**THE PROBLEM**
In the entries below, some lines hold the string "EvidenceKey"; please say how many, giving the number and nothing else.
BEGIN DATA
(* ===== verification/CodecTables.v ===== *)
(** * Tables as JSON

    [to_json] and [load_from_json] of the tables the engine owns: obligations
    ([src/obligation.cpp]), evidence ([src/evidence.cpp]), authority
    ([src/authority.cpp]) and the admission fence ([src/admission.cpp]).  A load
    stages everything and replaces the table only when all of it was accepted,
    which the model shows as a [result] of the new table. *)

From S2P Require Import Prelude Containers Checked Result Text Json Codec.
From S2P Require Import Identity Lifecycle Obligation Evidence Authority Admission.
#[local] Open Scope Z_scope.

(** ** Definitions *)

(** The items of a member that must be an array. *)
Definition array_member (key : string) (value : json) : option (list json) :=
  match json_find key value with Some (JArray items) => Some items | _ => None end.

Definition table_to_json (t : ObligationTable) : json :=
  obj [("high_water", JUint (ot_high_water t));
       ("obligations", JArray (map obligation_to_json (om_values (ot_obligations t))))].

(** The loop of [ObligationTable::load_from_json]: the staged map and the largest
    id seen. *)
Definition load_obligation (o : Obligation) (staged : omap ObligationId Obligation * ObligationId)
  : result (omap ObligationId Obligation * ObligationId) :=
  let '(loaded, high_water) := staged in
  if ob_id o =? 0 then corrupt "obligation entry has a reserved zero id"
  else
    match emplace (ob_id o) o loaded with
    | (_, false) => corrupt "duplicate obligation id in snapshot"
    | (loaded, true) => Ok (loaded, if high_water <? ob_id o then ob_id o else high_water)
    end.

Definition table_load_from_json (value : json) (t : ObligationTable) : result ObligationTable :=
  if negb (is_object value) then corrupt "obligation table payload is not an object"
  else
    let! items := array_member "obligations" value
      else corrupt "obligation table payload lacks an obligations array" in
    if ot_max_obligations t <? zlength items then
      fail ErrorCode.BoundsExceeded "snapshot obligation count exceeds the configured bound"
    else
      let? staged :=
        load_all (λ item, rejected "obligation entry rejected: " (obligation_from_json item)) load_obligation items (∅, 0) in
      let '(loaded, high_water) := staged in
      let declared := read_u64 "high_water" value in
      if declared <? high_water then corrupt "obligation high-water mark is behind the stored ids"
      else Ok (t <| ot_obligations := loaded |> <| ot_high_water := declared |>).

Definition ledger_to_json (l : EvidenceLedger) : json :=
  obj [("global_high_water", JUint (el_global_high_water l));
       ("records", JArray (map evidence_to_json (om_values (el_records l))))].

(** The loop of [EvidenceLedger::load_from_json]. *)
Definition load_evidence (e : Evidence)
    (staged : omap EvidenceRecordKey Evidence * omap EvidenceKey EvidenceSeq * EvidenceSeq)
  : result (omap EvidenceRecordKey Evidence * omap EvidenceKey EvidenceSeq * EvidenceSeq) :=
  let '(loaded, latest, high_water) := staged in
  let key := ev_key e in
  let seq := ev_seq e in
  if match latest !! key with Some existing => seq <=? existing | None => false end then
    corrupt "evidence sequence is not monotonic within a stream"
  else
    match emplace (key, seq) e loaded with
    | (_, false) => corrupt "duplicate evidence record in snapshot"
    | (loaded, true) => Ok (loaded, <[key := seq]> latest, if high_water <? seq then seq else high_water)
    end.

Definition ledger_load_from_json (value : json) (l : EvidenceLedger) : result EvidenceLedger :=
  if negb (is_object value) then corrupt "evidence ledger payload is not an object"
  else
    let! items := array_member "records" value
      else corrupt "evidence ledger payload lacks a records array" in
    if el_max_records l <? zlength items then
      fail ErrorCode.BoundsExceeded "snapshot evidence count exceeds the configured bound"
    else
      let? staged :=
        load_all (λ item, rejected "evidence entry rejected: " (evidence_from_json item)) load_evidence items (∅, ∅, 0) in
      let '(loaded, latest, high_water) := staged in
      let declared := read_u64 "global_high_water" value in
      if declared <? high_water then corrupt "evidence high-water mark is behind the stored records"
      else Ok (MkEvidenceLedger loaded latest (el_max_records l) declared).

Definition scope_to_json (p : DomainId * Generation) : json :=
  obj [("scope", JString p.1); ("generation", JUint p.2)].

Definition registry_to_json (r : AuthorityRegistry) : json :=
  obj [("high_water", JUint (ar_high_water r)); ("incarnation", JUint (ar_incarnation r));
       ("epoch", JUint (ar_epoch r));
       ("scope_generations", JArray (map scope_to_json (om_list (ar_scope_generations r))));
       ("tokens", JArray (map token_to_json (om_values (ar_tokens r))))].

Definition scope_from_json (entry : json) : result (DomainId * Generation) :=
  let? domain := optional_slug (get_string "scope" "" entry)
    (Error ErrorCode.MalformedIdentity "authority scope entry is malformed") in
  Ok (domain, read_u64 "generation" entry).

(** [staged.tokens_.emplace]: a repeated id is ignored. *)
Definition load_token (t : AuthorityToken) (r : AuthorityRegistry) : result AuthorityRegistry :=
  let r := if ar_high_water r <? at_id t then r <| ar_high_water := at_id t |> else r in
  Ok (r <| ar_tokens := (emplace (at_id t) t (ar_tokens r)).1 |>).

Definition load_scope (p : DomainId * Generation) (r : AuthorityRegistry) : result AuthorityRegistry :=
  Ok (r <| ar_scope_generations := <[p.1 := p.2]> (ar_scope_generations r) |>).

Definition registry_load_from_json (value : json) : result AuthorityRegistry :=
  if negb (is_object value) then corrupt "authority payload is not an object"
  else
    let staged := MkAuthorityRegistry ∅ ∅ (read_u64 "high_water" value) (read_u64 "incarnation" value)
                    (read_u64_or "epoch" 1 value) in
    if ar_epoch staged =? 0 then corrupt "authority epoch must be non-zero"
    else
      let? staged :=
        match array_member "scope_generations" value with
        | Some scopes =>
            if kMaxAuthorityTokens <? zlength scopes then
              fail ErrorCode.BoundsExceeded "authority scope count exceeds bound"
            else load_all scope_from_json load_scope scopes staged
        | None => Ok staged
        end in
      match array_member "tokens" value with
      | Some tokens =>
          if kMaxAuthorityTokens <? zlength tokens then
            fail ErrorCode.BoundsExceeded "authority token count exceeds bound"
          else load_all (λ item, rejected "authority token rejected: " (token_from_json item)) load_token tokens staged
      | None => Ok staged
      end.

Definition fence_item_to_json (p : DrainTarget * FenceEntry) : json :=
  obj [("target", target_to_json p.1); ("entry", fence_entry_to_json p.2)].

Definition fence_to_json (f : AdmissionFence) : json :=
  obj [("entries", JArray (map fence_item_to_json (om_list f)))].

Definition fence_item_from_json (item : json) : result (DrainTarget * FenceEntry) :=
  match json_find "target" item, json_find "entry" item with
  | Some target_value, Some entry_value =>
      let? target := match drain_target_from_json target_value with
                     | Ok t => Ok t
                     | Err _ => corrupt "fence entry target rejected"
                     end in
      let? entry := rejected "fence entry rejected: " (fence_entry_from_json entry_value) in
      Ok (target, entry)
  | _, _ => corrupt "fence entry lacks target or entry payload"
  end.

Definition load_fence_item (p : DrainTarget * FenceEntry) (staged : AdmissionFence) : result AdmissionFence :=
  match emplace p.1 p.2 staged with
  | (_, false) => corrupt "duplicate fence entry for a target"
  | (staged, true) => Ok staged
  end.

Definition fence_load_from_json (value : json) : result AdmissionFence :=
  if negb (is_object value) then corrupt "admission fence payload is not an object"
  else
    let! items := array_member "entries" value
      else corrupt "admission fence payload lacks an entries array" in
    if kMaxFencedTargets <? zlength items then fail ErrorCode.BoundsExceeded "fence entry count exceeds bound"
    else load_all fence_item_from_json load_fence_item items ∅.

(** ** Loading what was written *)

Lemma map_values {K V} (f : V → json) (m : omap K V) : map f (om_values m) = map (λ p, f p.2) (om_list m).
Proof. unfold om_values. induction (om_list m) as [|p l IH]; simpl; [done|]. by rewrite <- IH. Qed.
END DATA
**WRITTEN SOLUTION**
2